Robert McNamara memorably describes this predicament in the extraordinary set of interviews conducted by the documentarian Errol Morris and released as a film under a most Clausewitzian title, The Fog of War (2003). Before serving as secretary of defense under Presidents Kennedy and Johnson, McNamara had been an advisor during the war in the Pacific to General Curtis LeMay, who was responsible for the firebombing of sixty-seven cities of Imperial Japan, a campaign that culminated in the dropping of the two atomic bombs. On the night of March 9–10, 1945, alone, one hundred thousand civilians perished in Tokyo, burned to death. McNamara approvingly reports LeMay’s stunningly lucid verdict: “If we’d lost the war, we’d all have been prosecuted as war criminals.” Another possible reply is that consequentialist morality served in this instance only as a convenient pretext. A revisionist school of American historians led by Gar Alperovitz has pleaded this case with great conviction, arguing that in July 1945, Japan was on the point of capitulation. Two conditions would have had to be satisfied in order to obtain immediate surrender: first, that President Truman agree to an immediate declaration of war on Japan by the Soviet Union, and second, that Japanese surrender be accompanied by an American promise that the emperor would be allowed to continue to sit on his throne. Truman refused both conditions at the conference at Potsdam, a few days after July 16, 1945. On that day, the president received “good news.” The bomb was ready— as the successful test at Alamogordo had brilliantly demonstrated.
Alperovitz concludes that Truman sought to steal a march on the Soviets before they were prepared to intervene militarily in the Japanese archipelago. The Americans played the nuclear card, in other words, not to force Japan to surrender but to impress the Russians. In that case, the Cold War had been launched on the strength of an ethical abomination and the Japanese reduced to the level of guinea pigs, since the bomb was not in fact necessary to obtain the surrender. Other historians reckon that whether or not necessary, it was not a sufficient condition of obtaining a surrender.
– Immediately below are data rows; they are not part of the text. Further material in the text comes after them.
Lemma kfree_refines_aux base st l b :
  heap_repr base st l -> b ∈ l ->
  exists st', kfree base (baddr b + HDR) st = Ok st' /\
    heap_repr base st' (a_free (baddr b + HDR) l).
Proof.
  intros (Hi & Hb & Hlt & Hc & Ht) Hin.
  destruct (tiles_elem _ _ _ _ Ht Hin) as (Hlo & _ & _).
  destruct (chain_dom _ _ _ _ Hc Hin) as [h Hh].
  unfold kfree, a_free. replace (baddr b + HDR - HDR) with (baddr b) by lia.
  destruct (Z.eqb_spec (baddr b + HDR) 0); [unfold HDR in *; lia|].
  rewrite Hh. cbn [or_fault]. rewrite bind_Ok. cbv zeta.
  pose proof (chain_mark _ _ _ _ _ Hc Hh) as Hcm.
  pose proof (a_mark_tiles _ _ (baddr b) _ Ht) as Htm.
  pose proof (chain_length _ _ _ _ _ Hcm Htm) as Hlen.
  destruct (a_mark (baddr b) l) as [|c l'] eqn:Hml.
  { destruct l; [by apply not_elem_of_nil in Hin|done]. }
  edestruct (coalesce_loop_refines (mem_fuel (<[baddr b:=mk_header (size h) 1 (next h)]> (mem st))))
    as (m' & Hr & Hc' & _); [exact Hcm|exact Htm|lia|lia|simpl in Hlen; lia|].
  unfold heap_start. rewrite Hr, bind_Ok. eexists. split; [done|].
  split; [done|]. split; [done|]. split; [done|]. split; [done|].
  by apply a_merge_tiles.
Qed.

(** ** Coalescing *)

Lemma a_merge_head b l : exists s l', a_merge b l = mk_block (baddr b) s (bfree b) :: l'.
Proof.
  revert b. induction l as [|c l IH]; intros b; simpl; [by destruct b; eauto|].
  destruct (bfree b && bfree c) eqn:H.
  - apply andb_true_iff in H as [-> _]. apply (IH (mk_block _ _ true)).
  - destruct b; eauto.
Qed.

Lemma a_merge_no_adjacent b l : no_adjacent_free (a_merge b l).
Proof.
  revert b. induction l as [|c l IH]; intros b; simpl; [done|].
  destruct (bfree b && bfree c) eqn:H; [apply IH|].
  specialize (IH c). destruct (a_merge_head c l) as (s & l' & E).
  rewrite E in IH |- *. split; [exact H|exact IH].
Qed.

Lemma a_merge_keeps b l c : c ∈ b :: l -> bfree c = false -> c ∈ a_merge b l.
Proof.
  revert b. induction l as [|d l IH]; intros b Hin Hf; simpl; [done|].
  apply elem_of_cons in Hin as [->|Hin]; [rewrite Hf; left|].
  destruct (bfree b && bfree d) eqn:H; [|right; by apply IH].
  apply andb_true_iff in H as [_ Hd].
  apply elem_of_cons in Hin as [->|Hin]; [congruence|]. apply IH; [by right|done].
Qed.

Lemma a_merge_no_new b l c : c ∈ a_merge b l -> bfree c = false -> c ∈ b :: l.
Proof.
  revert b. induction l as [|d l IH]; intros b Hin Hf; simpl in *; [done|].
  destruct (bfree b && bfree d) eqn:H.
  - apply IH in Hin; [|done]. apply elem_of_cons in Hin as [->|Hin]; [done|].
    right. by right.
  - apply elem_of_cons in Hin as [->|Hin]; [left|]. right. by apply IH.
Qed.

Lemma a_mark_spec x l c :
  c ∈ a_mark x l <-> exists b, b ∈ l /\
    c = if baddr b =? x then mk_block (baddr b) (bsize b) true else b.
Proof.
  unfold a_mark. rewrite list_elem_of_In, in_map_iff.
  split; intros (b & H1 & H2); exists b; rewrite ?list_elem_of_In in *; done.
Qed.

(** The active blocks after [kfree]: all others. *)
Lemma a_free_active p l c :
  bfree c = false ->
  c ∈ a_free p l <-> c ∈ l /\ baddr c <> p - HDR.
Proof.
  intros Hf. unfold a_free, a_coalesce.
  assert (c ∈ a_mark (p - HDR) l <-> c ∈ l /\ baddr c <> p - HDR) as Hm.
  { rewrite a_mark_spec. split.
    - intros (b & Hb & ->). destruct (Z.eqb_spec (baddr b) (p - HDR)); done.
    - intros [Hc Hne]. exists c. split; [done|].
      destruct (Z.eqb_spec (baddr c) (p - HDR)); done. }
  rewrite <- Hm. destruct (a_mark (p - HDR) l) as [|b l']; [done|].
  split; [intros; by apply a_merge_no_new|intros; by apply a_merge_keeps].
Qed.

Lemma a_merge_id b l : no_adjacent_free (b :: l) -> a_merge b l = b :: l.
Proof.
  revert b. induction l as [|c l IH]; intros b H; simpl; [done|].
  destruct H as [-> H]. by rewrite IH.
Qed.

Lemma a_merge_cons b c l :
  bfree b && bfree c = false -> a_merge b (c :: l) = b :: a_coalesce (c :: l).
Proof. intros H. simpl. by rewrite H. Qed.

Lemma a_mark_absent x l : (forall b, b ∈ l -> baddr b <> x) -> a_mark x l = l.
Proof.
  induction l as [|b l IH]; simpl; intros H; [done|].
  destruct (Z.eqb_spec (baddr b) x) as [E|_].
  - destruct (H b); [left|done].
  - f_equal. apply IH. intros c Hc. apply H. by right.
Qed.

(** Releasing what was just allocated gives the block list back. *)
Lemma a_alloc_free n lo hi l p l' :
  tiles lo hi l -> 0 <= n -> no_adjacent_free l -> a_alloc n l = Some (p, l') ->
  a_free p l' = l /\
  (head (a_mark (p - HDR) l') ≫= Some ∘ bfree) = (head l ≫= Some ∘ bfree).
Proof.
  intros Ht Hn. revert lo p l' Ht.
  induction l as [|b l IH]; simpl; intros lo p l' Ht Hna H; [done|].
  destruct Ht as (Ha & Hs & Ht).
  destruct (bfree b && (n <=? bsize b)) eqn:Hfit.
  - apply andb_true_iff in Hfit as [Hfr Hle]. apply Z.leb_le in Hle.
    injection H as <- <-. unfold a_free.
    replace (baddr b + HDR - HDR) with (baddr b) by lia.
    assert (a_mark (baddr b) l = l) as Hml.
    { apply a_mark_absent. intros c Hc.
      destruct (tiles_elem _ _ _ _ Ht Hc). unfold bend, HDR in *. lia. }
    unfold split_block, HDR. destruct b as [ba bs bf]; simpl in *; subst bf.
    destruct (Z.leb_spec (n + 12 + 8) bs); simpl; rewrite Z.eqb_refl; simpl.
    + destruct (Z.eqb_spec (ba + 12 + n) ba); [lia|]. simpl. rewrite Hml.
      replace (n + (HDR + (bs - n - 12))) with bs by (unfold HDR; lia). split; [|done].
      by apply a_merge_id.
    + rewrite Hml. split; [|done]. by apply a_merge_id.
  - destruct (a_alloc n l) as [[q l1]|] eqn:Hal; [|done]. injection H as <- <-.
    assert (no_adjacent_free l) as Hnl by (destruct l; [done|apply Hna]).
    destruct (IH _ _ _ Ht Hnl eq_refl) as [Hfree Hhead].
    destruct (a_alloc_new _ _ _ _ Hn Hal) as (x & _ & Hp & _ & _ & (c & Hc & Hca & _) & _ & _).
    destruct (tiles_elem _ _ _ _ Ht Hc).
    unfold a_free. simpl. destruct (Z.eqb_spec (baddr b) (q - HDR)) as [E|_].
    { unfold bend, HDR in *. lia. }
    simpl. split; [|done]. unfold a_free in Hfree.
    destruct l as [|d l]; [done|].
    destruct (a_mark (q - HDR) l1) as [|e l2]; [done|]. simpl in Hhead.
    injection Hhead as Hhead.
    rewrite a_merge_cons by (rewrite Hhead; apply Hna). by rewrite Hfree.
Qed.

(** ** Accounting *)

Definition a_free_bytes (l : list block) : Z :=
  foldr (fun b s => (if bfree b then bsize b else 0) + s) 0 l.

Lemma used_plus_free lo hi l :
  tiles lo hi l -> a_used l + a_free_bytes l = hi - lo /\ 0 <= a_used l <= hi - lo.
Proof.
  revert lo. induction l as [|b l IH]; simpl; intros lo H; [lia|].
  destruct H as (<- & Hs & Ht). destruct (IH _ Ht). unfold bend, HDR in *.
  destruct (bfree b); lia.
Qed.

Lemma used_loop_spec fuel m a lo hi l acc :
  chain m a l -> tiles lo hi l -> 0 <= acc -> acc + (hi - lo) <= HEAP_BYTES ->
  (length l < fuel)%nat ->
  used_loop fuel a acc m = Ok (acc + a_used l).
Proof.
  intros Hc. revert fuel lo acc. unfold HEAP_BYTES.
  induction Hc as [|a h l Ha Hm Hc IH]; intros fuel lo acc Ht Hacc Hle Hf;
    destruct fuel as [|fuel]; simpl in *; try lia.
  - f_equal. lia.
  - destruct Ht as (-> & Hs & Ht). destruct (Z.eqb_spec lo 0); [done|].
    rewrite Hm. simpl. pose proof (tiles_le _ _ _ Ht). unfold bend, HDR in *; simpl in *.
    rewrite (u32_small (acc + 12)) by lia.
    destruct (truth (is_free h)); [|rewrite (u32_small (acc + 12 + size h)) by lia].
    all: erewrite IH; [|exact Ht|lia|lia|lia]; f_equal; unfold a_used, HDR; simpl; lia.
Qed.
The historian Barton J. Bernstein has proposed a “new synthesis” that departs from both the official and the revisionist accounts. The day after Nagasaki, the war minister, General Korechika Anami, and the vice chief of the Naval General Staff, Admiral Takijiro Ōnishi, urged the emperor to authorize a “special attack [kamikaze] effort,” even though this would mean putting as many as twenty million Japanese lives at risk, by their own estimate, in the cause of ultimate victory. In that case, two bombs would not suffice. So convinced were the Americans of the need to detonate a third device, Bernstein says, that the announcement of surrender on August 14—apparently the result of chance and of reversals of alliance at the highest level of the Japanese government, still poorly understood by historians—came as an utter surprise. But Bernstein takes the argument a step further. Of the six options available to the Americans to force the Japanese to surrender without an invasion of the archipelago, five had been rather cursorily analyzed, singly and in combination, and then rejected by Truman and his advisors: continuation of the conventional bombing campaign, supplemented by a naval blockade; unofficial negotiations with the enemy; modification of the terms of surrender, including a guarantee that the emperor system would be preserved; awaiting Russian entry into the war; and a noncombat demonstration of the atomic bomb. As for the sixth option, the military use of the bomb, it was never discussed—not even for a moment: it was simply taken for granted. The bombing of Hiroshima and Nagasaki followed from the bomb’s very existence. From the ethical point of view, Bernstein’s findings are still more terrible than those of Alperovitz: dropping the atomic bomb, perhaps the gravest decision ever taken in modern history, was not something that had actually been decided.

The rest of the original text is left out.